"Non avevamo tempo": fu questa la risposta che un funzionario della Polizia diede a Licia Rognini, incredula per aver saputo da due giornalisti e non dalle forze dell'ordine la notizia che suo marito era "caduto" da una finestra della Questura, la notte tra il 15 e il 16 dicembre 1969. Da quella notte, la moglie di Giuseppe 'Pino' Pinelli, il ferroviere anarchico ingiustamente accusato per la strage di Piazza Fontana, ha iniziato la sua battaglia per scoprire davvero cosa fosse successo a suo marito. E' morta questa mattina a Milano all'età di 96 anni sapendo però che "non è mai stata fatta verità fino in fondo".
Nel capoluogo lombardo arriva che non aveva neanche due anni da Senigallia (Ancona), dov'era nata nel 1928. E nelle case di ringhiera di viale Monza, periferia nord della città, cresce "in una casa di cento famiglie, dove c'era di tutto e potevamo essere tutto", come ha ricordato in "Una storia quasi soltanto mia", il libro intervista con il fondatore di Radio Popolare Piero Scaramucci nel quale per la prima e unica volta ha raccontato tutta la sua vita.
Conosce Pino a un corso di esperanto, "la lingua universale", 24 anni tutti e due e una visione del mondo che presto capirono essere la stessa. Si sposano tre anni dopo, nel 1955, in chiesa "per fare un piacere ai miei e perché si usava", lui allora disoccupato e poi ferroviere, lei segretaria che, dopo la nascita delle figlie Claudia e Silvia, lavora nell'appartamento delle case popolari di via Preneste battendo a macchina le tesi degli studenti.
Poi arriva il giorno che le cambia la vita: un paio d'ore dopo lo scoppio della bomba nella Banca dell'Agricoltura il 12 dicembre 1969, il commissario Luigi Calabresi va a prendere Pino Pinelli al circolo anarchico Scaldasole e insieme vanno in Questura. Muore tre giorni dopo la "18esima Vittima innocente in seguito alla Strage di piazza Fontana", come si legge sulla targa del Comune di Milano posata nel 2019 in occasione del 50/o anniversario.
Un riconoscimento alla sua innocenza che arrivò 10 anni dopo quello più importante: Licia Pinelli definì "un evento storico" l'invito al Quirinale per la Giornata della memoria delle vittime del terrorismo con il presidente della Repubblica Giorgio Napolitano che definì Pino Pinelli "vittima due volte, prima di pesantissimi infondati sospetti, e poi di un'improvvisa, assurda fine". Quel 9 maggio del 2009 diventò una data storica perché fu anche la prima volta che Licia Pinelli incontrò e abbracciò Gemma Capra, la vedova del commissario Calabresi: "Mi sarebbe piaciuto incontrarla prima - ricordò Licia Pinelli -. Non c'è mai stato rancore verso la famiglia Calabresi; non l'ho mai provato, anzi. Non ci deve essere odio, c'è il ricordo e basta".

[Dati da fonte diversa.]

(** * streamlit_worldle: the scoring and game-state core of [streamlit_app.py]

    A shallow embedding of the geodesy functions, the distance table, the
    locale and name resolution and the six-guess session of the Streamlit
    script, followed by the properties proved about them.

    Numbers.  Python's [float] values are idealised as real numbers ([R]):
    [math.sin], [math.cos], [math.asin], [math.sqrt] and [math.atan2] are the
    real functions, and the exceptions [math.sqrt] and [math.asin] raise
    outside their domains are kept ([py_sqrt], [py_asin]).  Rounding is not
    modelled, nor are signed zeros.  This bounds what the statements say
    about the running code in two places.  In [haversine] the exact
    argument of [sqrt] lies in [0, 1] ([hav_a_bounds]), so the model never
    raises; evaluated on floats it can round just below 0 or above 1, seen
    only for latitudes outside [-90, 90] (at [haversine(160, 0, 20, 180)] it
    is -1.1e-16 and [math.sqrt] raises [ValueError]).  And [math.atan2]
    returns [-pi] for a negative zero or a vanishing negative [y] left of
    the origin, so the float bearing ranges over the closed interval
    [-180, 180].

    Exceptions.  A Python call that may raise returns a [result]; a script
    run returns the session state as it was left when the run ended. *)

From Stdlib Require Import Reals Lra Psatz ZArith List String Bool Lia R_Ifp.
From Stdlib Require Import Permutation Sorted.
Import ListNotations.

Open Scope string_scope.
Open Scope list_scope.
Open Scope R_scope.

(* ===================================================================== *)
(** ** Python values and exceptions *)
(* ===================================================================== *)

(** The exception classes the modelled code can raise. *)
Inductive exn : Type :=
| ValueError
| TypeError
| KeyError
| IndexError
| AttributeError
| ZeroDivisionError
| StreamlitAPIException.

Inductive result (A : Type) : Type :=
| Ok (a : A)
| Raise (e : exn).

Arguments Ok {A} a.
Arguments Raise {A} e.

Definition bind {A B : Type} (r : result A) (k : A -> result B) : result B :=
  match r with
  | Ok a => k a
  | Raise e => Raise e
  end.

Notation "x <- r ;; k" := (bind r (fun x => k))
  (at level 61, r at next level, right associativity).

(** [math.sqrt]: [ValueError] ("math domain error") on a negative argument. *)
Definition py_sqrt (v : R) : result R :=
  if Rlt_dec v 0 then Raise ValueError else Ok (sqrt v).

(** [math.asin]: [ValueError] outside [-1, 1]. *)
Definition py_asin (v : R) : result R :=
  if Rlt_dec v (-1) then Raise ValueError
  else if Rlt_dec 1 v then Raise ValueError
  else Ok (asin v).

(** [math.radians] and [math.degrees]. *)
Definition radians (v : R) : R := v * (PI / 180).
Definition degrees (v : R) : R := v * (180 / PI).

(** [math.atan2 y x] on reals: the angle of the point [(x, y)], in
    [(-PI, PI]], with [atan2 0 0 = 0]. *)
Definition atan2 (y x : R) : R :=
  if Rlt_dec 0 x then atan (y / x)
  else if Rlt_dec x 0 then
    (if Rle_dec 0 y then atan (y / x) + PI else atan (y / x) - PI)
  else if Rlt_dec 0 y then PI / 2
  else if Rlt_dec y 0 then - (PI / 2)
  else 0.

(** Float division: [ZeroDivisionError] on a zero divisor. *)
Definition py_div (a b : R) : result R :=
  if Req_EM_T b 0 then Raise ZeroDivisionError else Ok (a / b).

(** [int(v)] on a float: truncation toward zero. *)
Definition py_int (v : R) : Z :=
  if Rle_dec 0 v then Int_part v else (- Int_part (- v))%Z.

(* ===================================================================== *)
(** ** Geodesy: [haversine], [get_flat_earth_bearing], [MAX_DISTANCE] *)
(* ===================================================================== *)

(** [haversine(lat1, lon1, lat2, lon2, units="km")]. *)
Definition haversine (lat1 lon1 lat2 lon2 : R) (units : string) : result R :=
  let lat1 := radians lat1 in
  let lon1 := radians lon1 in
  let lat2 := radians lat2 in
  let lon2 := radians lon2 in
  let delta_lon := lon2 - lon1 in
  let delta_lat := lat2 - lat1 in
  let a := sin (delta_lat / 2) ^ 2
           + cos lat1 * cos lat2 * sin (delta_lon / 2) ^ 2 in
  s <- py_sqrt a ;;
  t <- py_asin s ;;
  let c := 2 * t in
  let r := if String.eqb units "km" then 6371 else 3956 in
  Ok (c * r).

(** [get_flat_earth_bearing(lat1, lon1, lat2, lon2)]. *)
Definition get_flat_earth_bearing (lat1 lon1 lat2 lon2 : R) : R :=
  let relative_lat := lat2 - lat1 in
  let relative_lon := lon2 - lon1 in
  let angle := atan2 relative_lon relative_lat in
  degrees angle.

(** [MAX_DISTANCE = haversine(0, 0, 180, 0, "km")], evaluated when the module
    is loaded; the module loads only if the call returns
    ([MAX_DISTANCE_loaded] below shows that it does). *)
Definition MAX_DISTANCE_load : result R := haversine 0 0 180 0 "km".

Definition MAX_DISTANCE : R :=
  match MAX_DISTANCE_load with
  | Ok d => d
  | Raise _ => 0
  end.

(* ===================================================================== *)
(** ** The catalog and the distance table *)
(* ===================================================================== *)

(** A shapely [Point]: [x] is the longitude, [y] the latitude. *)
Record Point : Type := { x : R; y : R }.

(** A row of [get_all_locations()], the frame read from table [country]
    with [index_col="fid"].  [fid] is the row's index label, [names] gives
    the cell of each [name_*] column, [centroid] is the computed centroid
    (the [lat] and [lon] columns copy its [y] and [x]). *)
Record Location : Type := {
  fid : Z;
  names : string -> string;
  centroid : Point
}.

(** A row of the frame [get_distances] returns: the catalog row with the
    columns ["distance"] and ["direction"] added. *)
Record Scored : Type := {
  location : Location;
  distance : R;
  direction : R
}.

Definition label (s : Scored) : Z := fid (location s).

(** [LOCALES], in the order the dict literal lists its items. *)
Definition LOCALES : list (string * string) :=
  [ ("ar", "name_ar"); ("bn", "name_bn"); ("de", "name_de");
    ("en", "name_en"); ("es", "name_es"); ("fr", "name_fr");
    ("el", "name_el"); ("hi", "name_hi"); ("hu", "name_hu");
    ("id", "name_id"); ("it", "name_it"); ("ja", "name_ja");
    ("ko", "name_ko"); ("nl", "name_nl"); ("pl", "name_pl");
    ("pt", "name_pt"); ("ru", "name_ru"); ("sv", "name_sv");
    ("tr", "name_tr"); ("vi", "name_vi"); ("zh", "name_zh") ].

"Ho un ricordo tenerissimo di quell'abbraccio al Quirinale tra me e Licia Pinelli, quando lei mi disse: 'Peccato non averlo fatto prima'", ricorda oggi Gemma Capra che nel suo libro 'La crepa e la luce' scrive che "quella frase non la dimenticherò mai". "Eravamo due donne legate dallo stesso dolore - aggiunge all'ANSA - e siamo state capaci di cogliere l'importanza di un incontro pacificatore. La ricordo con affetto, lo stesso che ho provato nei nostri successivi incontri, e porgo alle sue figlie Silvia e Claudia le mie più sentite e affettuose condoglianze'.
Assieme a Gemma Calabresi, Licia Pinelli è stata nominata commendatore della Repubblica nel 2015 ma è stata costretta a combattere fino alla fine perché ancora nel 2022 ha fatto causa per diffamazione all'ex questore di Milano e prefetto di Roma Achille Serra per aver sostenuto la tesi del suicidio. Ed è morta oggi nella sua casa in zona Porta Romana, ancora convinta che "lo Stato ha perso perché non ha saputo colpire chi ha sbagliato".